Research on cannabis’ effects led to the discovery of an unknown biochemical communication system in the human body, the endocannabinoid system. This system helps regulate our physiology, mood and everyday experience. This has significantly advanced our understanding of human biology, health and disease. Cannabinoids (CBD) and other components of cannabis can modulate many physiological systems in the human brain and body. The endocannabinoid system exists to respond to endogenous cannabinoids produced by the body. However, scientists have learned that the system will also recognize and respond to cannabinoids from external sources, including the phytocannabinoid cannabidiol.
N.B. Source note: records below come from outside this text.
(* ===== verification/AttachmentDisk.v ===== *)
(** * Attachments on disk

    What is in the directory of a store as long as the disk works: an index that decodes to the
    entries, and for every entry a file with its bytes. A store opened on the same directory has
    the same attachments with the same bytes. *)
From stdpp Require Import base gmap strings list sets option.
From Stdlib Require Import ZArith Lia Ascii String Sorted.
From S2P Require Import Prelude SecureStore AttachmentStore AttachmentGC.
Open Scope string_scope.
Open Scope Z_scope.
Open Scope go_scope.

(** A time that encoding/json encodes: one of the years 0 to 9999. *)
Definition jsonTime (t : Z) : Prop := - 31622400 * Second <= t < 315537897600 * Second.

(** Reading the clock after year 1. *)
Definition clock_ok (t : Z) : Prop := 0 < t < 315537897600 * Second.

(** encoding/json fails only on a time out of range. *)
Class IndexCodecLaws (codec : JsonCodec attachmentIndex) : Prop := {
  index_encodes items :
    map_Forall (fun _ m => jsonTime (am_CreatedAt m) /\ jsonTime (am_LastAccessAt m)) items ->
    exists bs, bs <> [] /\ marshalJSON (mkIndex attachmentIndexSchemaVersion (Some items)) = Ok bs
}.

(** A call during which the disk and the random source work. *)
Definition disk_ok (env : AttachmentEnv) : Prop :=
  (forall p, random_ok (ae_rand env p)) /\ ae_mkdir env = None
  /\ (forall p, ae_read env p = None) /\ (forall p, ae_write env p = None)
  /\ (forall p, ae_remove env p = None).

Section Disk.
Context {cipher : Cipher} {ecodec : EnvelopeCodec} {lower : GoLower} {fold : GoFold}
        {codec : JsonCodec attachmentIndex}
        {cl : CipherLaws cipher} {el : EnvelopeCodecLaws ecodec} {il : IndexCodecLaws codec}.

(** The bytes of a file are those of [data], encrypted when there is a secret. *)
Definition unseals (secret : string) (raw data : list Z) : Prop :=
  if secret == "" then raw = data else Decrypt secret raw = Ok data.

Lemma unseals_nonempty secret raw data : unseals secret raw data -> data <> [] -> raw <> [].
Proof.
  unfold unseals. case_bool_decide; intros Hu Hd ->; [congruence|]. by rewrite Decrypt_nil in Hu.
Qed.

Lemma sealFile_unseals env s p data :
  disk_ok env -> exists raw, sealFile env s p data = Ok raw /\ unseals (as_secret s) raw data.
Proof.
  intros (Hr & _). unfold sealFile, unseals. case_bool_decide; cbn [negb]; [by exists data|].
  by apply Encrypt_Decrypt.
Qed.
Definition UpdatePrivacySettings (env : StoreEnv) (mode : string) : op PrivacySettings :=
  let! parsedMode := liftM (ParseMessagePrivacyMode mode) in
  let! current := GetPrivacySettings env in
  let updated := norm env (set_mode current parsedMode) in
  commitSettings env updated ;;!
  retM updated.

Definition GetStoragePolicy (env : StoreEnv) : op StoragePolicy :=
  let! settings := GetPrivacySettings env in
  retM (@StoragePolicyFromSettings (env_rt env) _ settings).

Definition UpdateStoragePolicy (env : StoreEnv) (storageProtection retention : string)
    (messageTTL imageTTL fileTTL imageQuota fileQuota imageMax fileMax : Z) : op StoragePolicy :=
  let! policy := liftM (@ParseStoragePolicy (env_rt env) _ storageProtection retention messageTTL
                          imageTTL fileTTL imageQuota fileQuota imageMax fileMax) in
  let! current := GetPrivacySettings env in
  let updated := norm env (set_policy current policy) in
  commitSettings env updated ;;!
  retM (@StoragePolicyFromSettings (env_rt env) _ updated).

Definition SetStorageScopeOverride (env : StoreEnv) (scope scopeID : string)
    (override : StoragePolicyOverride) : op StoragePolicyOverride :=
  let! key := liftM (ScopeOverrideKey scope scopeID) in
  let normalized := NormalizeStoragePolicyOverride override in
  let! current := GetPrivacySettings env in
  let current := norm env (set_overrides current (<[key := normalized]> (overridesOf current))) in
  commitSettings env current ;;!
  retM normalized.

Definition GetStorageScopeOverride (env : StoreEnv) (scope scopeID : string)
    : op (option StoragePolicyOverride) :=
  let! key := liftM (ScopeOverrideKey scope scopeID) in
  let! current := GetPrivacySettings env in
  retM (overridesOf current !! key).

Definition RemoveStorageScopeOverride (env : StoreEnv) (scope scopeID : string) : op bool :=
  let! key := liftM (ScopeOverrideKey scope scopeID) in
  let! current := GetPrivacySettings env in
  match ps_StorageScopeOverrides current with
  | None => retM false
  | Some m =>
      match m !! key with
      | None => retM false
      | Some _ =>
          commitSettings env (norm env (set_overrides current (delete key m))) ;;!
          retM true
      end
  end.
Lemma run_id_ok m c : manager_ok m -> manager_ok (run_id m c).
Proof.
  intros Hm. destruct c; cbn [run_id].
  - by apply AddContact_ok.
  - by apply AddContactByID_ok.
  - unfold RemoveContact. case_bool_decide; [done|]. destruct (im_contacts m !! _); [|done].
    apply manager_ok_contacts; [done|]. apply map_Forall_delete, Hm.
  - by apply AddDevice_ok.
  - by apply RevokeDevice_ok.
  - unfold ApplyDeviceRevocation. destruct (im_contacts m !! _); [|done].
    repeat (destruct (negb _); [done|]). by destruct Hm.
  - unfold ExportSeed, onSeeds. destruct (Export _ _ _ _). by apply manager_ok_seeds.
  - unfold ManagerChangePassword, onSeeds. destruct (ChangePassword _ _ _ _ _ _). by apply manager_ok_seeds.
  - by apply created_or_imported; [apply manager_ok_seeds| |].
  - by apply created_or_imported; [apply manager_ok_seeds| |].
Qed.

Lemma run_ids_ok cs m : manager_ok m -> manager_ok (run_ids m cs).
Proof.
  revert m. induction cs as [|c cs IH]; intros m Hm; [done|]. by apply IH, run_id_ok.
Qed.

(** ** Pinned keys, revocations *)

(** A property of the state that no call breaks is kept by a run. *)
Lemma run_ids_keep (P : Manager -> Prop) (allowed : IdCall -> Prop) cs m :
  (forall m c, allowed c -> P m -> P (run_id m c)) -> Forall allowed cs -> P m -> P (run_ids m cs).
Proof.
  intros Hstep Hcs. revert m. induction Hcs as [|c cs Hc Hcs IH]; intros m Hm; [done|].
  by apply IH, Hstep.
Qed.

Lemma key_kept m c id k :
  keeps_identity c -> (forall raw, c = IRemoveContact raw -> TrimSpace raw <> id) ->
  ContactPublicKey m id = Some k -> ContactPublicKey (run_id m c) id = Some k.
Proof.
  intros Hc Hrem Hk. unfold ContactPublicKey in Hk.
  destruct (im_contacts m !! id) as [old|] eqn:E; [|done].
  destruct (verifiedKey old) eqn:Hv; [|done]. injection Hk as Hk.
  destruct c; try done; cbn [run_id].
  - unfold AddContact. destruct (VerifyContactCard card) as [[]|] eqn:Hcard; try (cbn; unfold ContactPublicKey; by rewrite E, Hv, Hk).
    destruct (decide (card_IdentityID card = id)) as [Hid|Hne].
    + rewrite Hid, E, Hv. cbn [andb]. case_bool_decide as Hpk; cbn [negb].
      * unfold ContactPublicKey. cbn. rewrite lookup_insert_eq. unfold verifiedKey. cbn.
        rewrite <- Hpk, Hk. unfold verifiedKey in Hv. rewrite Hk in Hv. by rewrite Hv.
      * unfold ContactPublicKey. cbn. by rewrite E, Hv, Hk.
    + destruct (match _ with Some _ => _ | None => _ end); unfold ContactPublicKey; cbn;
        [|rewrite lookup_insert_ne by done]; by rewrite E, Hv, Hk.
  - unfold AddContactByIdentityID. destruct (_ || _); unfold ContactPublicKey; cbn; [by rewrite E, Hv, Hk|].
    destruct (decide (TrimSpace contactID = id)) as [->|Hne].
    + rewrite lookup_insert_eq, E, Hv. unfold verifiedKey. cbn. unfold verifiedKey in Hv. by rewrite Hv, Hk.
    + rewrite lookup_insert_ne by done. by rewrite E, Hv, Hk.
  - unfold RemoveContact. case_bool_decide; [unfold ContactPublicKey; cbn; by rewrite E, Hv, Hk|].
    specialize (Hrem _ eq_refl).
    destruct (im_contacts m !! TrimSpace contactID); unfold ContactPublicKey; cbn;
      [rewrite lookup_delete_ne by done|]; by rewrite E, Hv, Hk.
  - unfold AddDevice. destruct (deriveDeviceSeed _ _); unfold ContactPublicKey; cbn; by rewrite E, Hv, Hk.
  - unfold RevokeDevice. destruct (im_devices m !! deviceID) as [d|]; [destruct (dev_IsRevoked _)|];
      unfold ContactPublicKey; cbn; by rewrite E, Hv, Hk.
  - unfold ApplyDeviceRevocation. destruct (im_contacts m !! contactID);
      repeat (destruct (negb _)); unfold ContactPublicKey; cbn; by rewrite E, Hv, Hk.
  - unfold ExportSeed, onSeeds. destruct (Export _ _ _ _). unfold ContactPublicKey. cbn. by rewrite E, Hv, Hk.
  - unfold ManagerChangePassword, onSeeds. destruct (ChangePassword _ _ _ _ _ _).
    unfold ContactPublicKey. cbn. by rewrite E, Hv, Hk.
Qed.

(** What a call does to the revocations and to the local devices. *)
Lemma revoked_grow m c id dev :
  keeps_identity c -> dev ∈ revokedSet m id -> dev ∈ revokedSet (run_id m c) id.
Proof.
  intros Hc Hd. assert (Hsame : forall m', im_revokedDevices m' = im_revokedDevices m ->
    dev ∈ revokedSet m' id) by (intros m' E; unfold revokedSet; by rewrite E).
  destruct c; try done; cbn [run_id].
  - apply Hsame. unfold AddContact. destruct (VerifyContactCard _) as [[]|]; try done.
    by destruct (match _ with Some _ => _ | None => _ end).
  - apply Hsame. unfold AddContactByIdentityID. by destruct (_ || _).
  - apply Hsame. unfold RemoveContact. case_bool_decide; [done|]. by destruct (im_contacts m !! _).
  - apply Hsame. unfold AddDevice. by destruct (deriveDeviceSeed _ _).
  - apply Hsame. unfold RevokeDevice. destruct (im_devices m !! _) as [d|]; [|done]. by destruct (dev_IsRevoked _).
  - unfold ApplyDeviceRevocation. destruct (im_contacts m !! contactID); [|by apply Hsame].
    repeat (destruct (negb _); [by apply Hsame|]). cbn. unfold revokedSet. cbn.
    destruct (decide (contactID = id)) as [->|Hne].
    + rewrite lookup_insert_eq. cbn. fold (revokedSet m id). set_solver.
    + by rewrite lookup_insert_ne.
  - apply Hsame. unfold ExportSeed, onSeeds. by destruct (Export _ _ _ _).
  - apply Hsame. unfold ManagerChangePassword, onSeeds. by destruct (ChangePassword _ _ _ _ _ _).
Qed.

Lemma revoked_refused m contactID device payload sig :
  dev_ID device ∈ revokedSet m contactID ->
  exists e, VerifyInboundDevice m contactID device payload sig = Returns (Some e).
Proof.
  intros Hd. unfold VerifyInboundDevice. destruct (im_contacts m !! contactID); [|eauto].
  destruct (negb _); [eauto|]. rewrite bool_decide_true by done. eauto.
Qed.

(** The active device of [m] has the identifier [id], is revoked, and no key derived from the
    seed has its identifier. *)
Definition silenced (priv : list Z) (id : string) (m : Manager) : Prop :=
  im_selfPriv m = priv /\ im_activeDeviceID m = id
  /\ exists d, im_devices m !! id = Some d /\ dev_IsRevoked (dp_model d) = true.

Definition fresh_device_ids (priv : list Z) (id : string) : Prop :=
  forall index seed, deriveDeviceSeed (take 32 priv) index = Ok seed ->
    deviceIDFromPub (publicKeyOf (keyFromSeed seed)) <> id.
According to the National Institutes of Health, manipulating the endocannabinoid system by introducing external cannabinoids like CBD can be useful in treating a variety of medical ailments. The endocannabinoid system includes two primary types of receptors that bind to cannabinoids, resulting in changes within any cells that contain either receptor without the psychoactive effects of THC (tetrahydrocannabinol).
In addition to its impact on the endocannabinoid system, CBD also affects the body in other ways, including mediating body temperature, controlling perceptions of pain and inflammation, and activating serotonin receptors. Furthermore, studies conducted by the California Pacific Medical Center have shown that cannabidiol has the power to inhibit the ID-1 gene, which is known to cause several aggressive cancers, including certain cancers of the breast, brain, lungs, ovaries and pancreas.
Research performed by Dr. Christina Sanchez, a microbiologist from Madrid, Spain, found that the antitumor response was activated when cannabis was introduced to a glioblastoma brain tumor. The cannabis caused apoptosis, which cuts off the blood supply to the cancer cells only, leaving all other cells healthy.